The article’s central observation is that designers now have “extraordinary capability and almost no shared conventions for handing it to people.” Research shows frontier models are doubling their task-completion abilities roughly every seven months. A design built around what a model can do today may be obsolete before the next planning cycle. The Model Context Protocol, released by Anthropic in late 2024, was adopted by ChatGPT, Cursor, Gemini, and Microsoft Copilot within a year—before Anthropic handed it to the Linux Foundation in December 2025. Speed like that makes stable design patterns hard to establish.

Neeman is not writing a crisis piece. He frames the absent conventions as an invitation: designers who worked through the early web built the foundational patterns everyone relies on now. The same opportunity is open today, and the skills involved—observing users, identifying failure modes, proposing shared language—are the same skills designers already have.

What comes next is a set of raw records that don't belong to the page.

(** X13: when one of the two settings is missing from the environment,
    the script stops with KeyError for the missing name before main is
    called: no directory is created and no request is made. *)
Theorem missing_setting_is_fatal (environ : pystr -> option pystr) (P : platform) :
  environ (lit "LASTFM_API_KEY") = None \/ environ (lit "LASTFM_USER") = None ->
  exists name,
    script environ P = ([], Raise (KeyError name)) /\
    environ name = None /\
    (name = lit "LASTFM_API_KEY" \/ name = lit "LASTFM_USER").
Proof.
  intros H. unfold script, environ_get, bind, lift.
  destruct (environ (lit "LASTFM_API_KEY")) as [key|] eqn:Hk.
  - destruct H as [H|H]; [discriminate |]. rewrite H.
    exists (lit "LASTFM_USER"). split; [done |]. split; [done | by right].
  - exists (lit "LASTFM_API_KEY"). split; [done |]. split; [done | by left].
Qed.

Lemma missing_setting_is_fatal_witness :
  exists name,
    script (fun n => if decide (n = lit "LASTFM_USER") then Some (lit "u") else None)
      offline
    = ([], Raise (KeyError name)) /\
    (fun n => if decide (n = lit "LASTFM_USER") then Some (lit "u") else None) name = None /\
    (name = lit "LASTFM_API_KEY" \/ name = lit "LASTFM_USER").
Proof.
  apply (missing_setting_is_fatal
           (fun n => if decide (n = lit "LASTFM_USER") then Some (lit "u") else None)
           offline).
  left. reflexivity.
Defined.

Lemma agg_loop_unkeyed ts st :
  (forall t, t ∈ ts -> safe_album_key t = Ok None) -> agg_loop st ts = Ok st.
Proof.
  induction ts as [|t ts IH]; intros Hall; [done |].
  cbn [agg_loop]. unfold agg_step. rewrite (Hall t) by left. cbn [rbind].
  apply IH. intros t' Hin. apply Hall. by right.
Qed.

(** X14: when no event of the window has an album key, the run still
    goes to its end: no album is selected, no cover is requested, no delay
    is made, and the canvas saved is the blank one, GRID*TILE pixels a side
    of the fallback colour, reported with 0 albums. *)
Theorem unkeyed_window_saves_blank
    (P : platform) (API_KEY USER : pystr) (data t : json) (l : list json) :
  snd (lastfm_get_recent_tracks P USER API_KEY 200) = Ok data ->
  tracks_of data = Ok (JArr (t :: l)) ->
  (forall t', t' ∈ take (Z.to_nat LAST_N_LISTENS) (t :: l) ->
     safe_album_key t' = Ok None) ->
  main P API_KEY USER
  = ([EvMakedirs OUT_DIR; history_request USER API_KEY 200;
      EvSave OUT_PATH blank_canvas 92 true;
      EvPrint OUT_PATH (GRID * TILE) (GRID * TILE) 0],
     Ok tt).
Proof.
  intros Hdata Htracks Hall.
  assert (Hc : snd (collect P API_KEY USER) = Ok agg_init).
  { rewrite (collect_of_data P API_KEY USER data Hdata), Htracks.
    cbn [truthy negb]. unfold aggregate. cbn [py_slice_upto rbind py_iter].
    by apply agg_loop_unkeyed. }
  unfold main. rewrite collect_eq, Hc. reflexivity.
Qed.

Lemma unkeyed_window_saves_blank_witness :
  let data := JObj [(lit "recenttracks", JObj [(lit "track", JArr
                [ JObj [(lit "artist", JStr (lit "A"))];
                  listen (lit " ") (lit "X") [lit "u"] ])])] in
  main (answering data) (lit "k") (lit "u")
  = ([EvMakedirs OUT_DIR; history_request (lit "u") (lit "k") 200;
      EvSave OUT_PATH blank_canvas 92 true;
      EvPrint OUT_PATH (GRID * TILE) (GRID * TILE) 0],
     Ok tt).
Proof.
  intros data.
  apply (unkeyed_window_saves_blank (answering data) (lit "k") (lit "u") data
           (JObj [(lit "artist", JStr (lit "A"))])
           [listen (lit " ") (lit "X") [lit "u"]]).
  - reflexivity.
  - reflexivity.
  - intros t' Hin. cbn in Hin.
    apply elem_of_cons in Hin as [-> | Hin]; [reflexivity |].
    apply list_elem_of_singleton in Hin as ->. reflexivity.
Defined.

(* --------------------------------------------------------------------- *)
(* The selection and the grid: sizes                                      *)
(* --------------------------------------------------------------------- *)

(** X15: the number of albums selected is the smaller of GRID * GRID and
    the number of distinct album keys of the window; when the window has at
    most GRID * GRID distinct keys, every key played in it is selected. *)
Theorem selection_size (l : list json) (st : agg_state) :
  aggregate (JArr l) = Ok st ->
  let win := take (Z.to_nat LAST_N_LISTENS) l in
  let top := top_albums_of (album_counts st) in
  length top = Nat.min (Z.to_nat (GRID * GRID)) (length (album_counts st)) /\
  NoDup (album_counts st).*1 /\
  (forall k, k ∈ (album_counts st).*1 <-> (1 <= plays k win)%nat) /\
  ((length (album_counts st) <= Z.to_nat (GRID * GRID))%nat ->
   forall k, (1 <= plays k win)%nat -> k ∈ top).
Proof.
  intros Hagg win top. apply aggregate_window in Hagg. fold win in Hagg.
  destruct (agg_loop_counts win st Hagg) as (Hnd & _ & Hin & _).
  pose proof (sorted_desc_perm (album_counts st)) as Hperm.
  split; [| split; [done | split; [done |]]].
  - unfold top, top_albums_of, most_common.
    by rewrite length_fmap, length_take, (Permutation_length Hperm).
  - intros Hfew k Hk. unfold top, top_albums_of, most_common.
    rewrite take_ge by (rewrite (Permutation_length Hperm); lia).
    rewrite Hperm. by apply Hin.
Qed.

Lemma selection_size_witness :
  let l := [ listen (lit "A") (lit "X") [];
             listen (lit "B") (lit "Y") [];
             listen (lit "A") (lit "X") [] ] in
  exists st,
    aggregate (JArr l) = Ok st /\
    length (top_albums_of (album_counts st))
    = Nat.min (Z.to_nat (GRID * GRID)) (length (album_counts st)).
Proof.
  intros l.
  assert (H : exists st, aggregate (JArr l) = Ok st)
    by (eexists; vm_compute; reflexivity).
  destruct H as [st H]. exists st. split; [exact H |].
  exact (proj1 (selection_size l st H)).
Defined.

(** X16: the paste of a TILE x TILE tile for the index idx changes the
    pixels of the grid cell idx and no other: inside the cell the canvas
    takes the tile's pixels, elsewhere it keeps its own, so the tiles of
    different albums never overlap. *)
Theorem paste_touches_one_cell (canvas tile : image) (idx x y : Z) :
  img_w tile = TILE -> img_h tile = TILE ->
  0 <= idx -> 0 <= x < GRID * TILE -> 0 <= y ->
  img_px (paste canvas tile (idx mod GRID * TILE, idx / GRID * TILE)) x y
  = if decide (cell_of x y = idx)
    then img_px tile (x mod TILE) (y mod TILE)
    else img_px canvas x y.
Proof.
  intros Hw Hh Hidx Hx Hy. unfold paste. cbn [img_px]. rewrite Hw, Hh.
  destruct (decide (cell_of x y = idx)) as [Hc|Hc].
  - rewrite (proj2 (in_cell_box idx x y Hidx Hx Hy) Hc).
    by destruct (in_cell_offset idx x y Hx Hy Hc) as [-> ->].
  - destruct (_ && _) eqn:Hb; [| done].
    by apply (in_cell_box idx x y Hidx Hx Hy) in Hb.
Qed.

Lemma paste_touches_one_cell_witness :
  img_px (paste blank_canvas
            {| img_w := TILE; img_h := TILE; img_px := fun _ _ => (200, 10, 10) |}
            (7 mod GRID * TILE, 7 / GRID * TILE)) 500 250
  = if decide (cell_of 500 250 = 7)
    then img_px {| img_w := TILE; img_h := TILE; img_px := fun _ _ => (200, 10, 10) |}
           (500 mod TILE) (250 mod TILE)
    else img_px blank_canvas 500 250.
Proof.
  apply (paste_touches_one_cell blank_canvas
           {| img_w := TILE; img_h := TILE; img_px := fun _ _ => (200, 10, 10) |}
           7 500 250); cbn; unfold GRID, TILE; lia.
Defined.
(* ===== verification/_CoqProject ===== *)
-Q . S2P
Prelude.v
Js.v
Chunk.v
NodePath.v
NodeFs.v
Extract.v
Worker.v
Cluster.v
Sequential.v
Server.v
BatchSpec.v
ClusterOutputs.v
NodeDir.v
Entry.v
Lemma owner_inv_step s s' :
  0 < cpus -> plan_inv s -> owner_inv s -> cstep cfg cpus same_listing s s' -> owner_inv s'.
Proof.
  intros Hc [_ Hids] Hown Hs.
  destruct Hs as [m lg l m' l' mp ws Hl Hb|m lg mp ws id ph m' lg' ph' Hid Hw];
    unfold owner_inv in *; simpl in *.
  - intros f [Hf|Hf]%elem_of_app.
    + destruct (Hown f Hf) as (j & ph & Hj & _). simpl in Hj. by rewrite lookup_empty in Hj.
    + pose proof (master_boot_no_processing l m f) as Hn. by rewrite Hb in Hn.
  - pose proof (Hids id ph Hid) as Hbound.
    assert (Hold : started ph = false \/ started ph' = true ->
                   forall f, LProcessing f ∈ lg -> exists j ph'',
                   <[id := ph']> ws !! j = Some ph'' /\ started ph'' = true /\
                   f ∈ group fL w (j - 1)).
    { intros Hph f Hf. destruct (Hown f Hf) as (j & phj & Hj & Hs & Hg). simpl in Hj.
      destruct (decide (j = id)) as [->|Hne].
      - rewrite Hid in Hj. simplify_eq. exists id, ph'.
        rewrite lookup_insert_eq. split_and!; [done| |done].
        destruct Hph as [Hph|Hph]; [congruence|done].
      - exists j, phj. by rewrite lookup_insert_ne by congruence. }
    inversion Hw as [? ? l0 ? l1 ? Hl Hb|? ? msg|? ? P i g ? l1 ? Hi Hcomp]; subst.
    + unfold same_listing in Hl. subst l0.
      intros f [Hf|Hf]%elem_of_app; [by apply Hold; [left|]|].
      exists id, ph'. rewrite lookup_insert_eq. split_and!; [done| |].
      * pose proof (boot_started cfg cpus id (inl files) m) as Hst. by rewrite Hb in Hst.
      * eapply boot_processing; [done|lia|exact Hb|exact Hf].
    + intros f [Hf|?%list_elem_of_singleton]%elem_of_app; [by apply Hold; [left|]|done].
    + pose proof (complete_started cfg id P i g m) as Hst. rewrite Hcomp in Hst.
      intros f [Hf|Hf]%elem_of_app; [by apply Hold; [right|]|].
      exfalso. eapply complete_no_processing; [exact Hcomp|exact Hf].
Qed.

Lemma owner_inv_reachable m s :
  0 < cpus -> rtc (cstep cfg cpus same_listing) (init_sys m) s -> plan_inv s /\ owner_inv s.
Proof.
  intros Hc. apply (rtc_invariant _ (fun s => plan_inv s /\ owner_inv s)).
  - intros a b [Hp Ho] Hs. split; [by eapply plan_inv_step|by eapply owner_inv_step].
  - split; [split; [set_solver|]|]; intros ?; simpl; [by intros ?; rewrite lookup_empty|set_solver].
Qed.

(** C7: A worker that fails to spawn leaves its batch unprocessed: no
    other worker takes a file of it (file paths listed once), so those
    files are dropped, as the spec's error-handling section says. *)
Theorem spawn_failure_drops_batch m s id f :
  0 < cpus -> NoDup fL -> rtc (cstep cfg cpus same_listing) (init_sys m) s ->
  s_workers s !! id = Some WSpawnFailed -> f ∈ group fL w (id - 1) ->
  LProcessing f ∉ s_log s.
Proof.
  intros Hc Hnd Hr Hid Hf Hin.
  destruct (owner_inv_reachable m s Hc Hr) as [[_ Hids] Hown].
  destruct (Hown f Hin) as (j & ph & Hj & Hst & Hg).
  pose proof (group_disjoint _ _ _ _ _ Hnd Hf Hg) as Hij.
  pose proof (Hids id _ Hid). pose proof (Hids j _ Hj).
  assert (j = id) as -> by lia. by rewrite Hid in Hj; simplify_eq.
Qed.
End plan_invariant.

The essay also calls out a specific problem with AI-era design work: because models evolve underneath an interface, interaction patterns can degrade silently. Unlike a bug that breaks a button, a capability shift makes an interaction feel vaguely worse without an obvious cause. Designers working with AI features need to account for this drift in a way that static UI work does not require.

Who this is useful for. Designers on product teams adding AI features, design leads trying to explain to stakeholders why AI interface work is harder than it looks, and anyone building design systems that include AI-generated or AI-augmented components. The essay gives a useful historical frame for conversations about pace and uncertainty that might otherwise feel unmoored.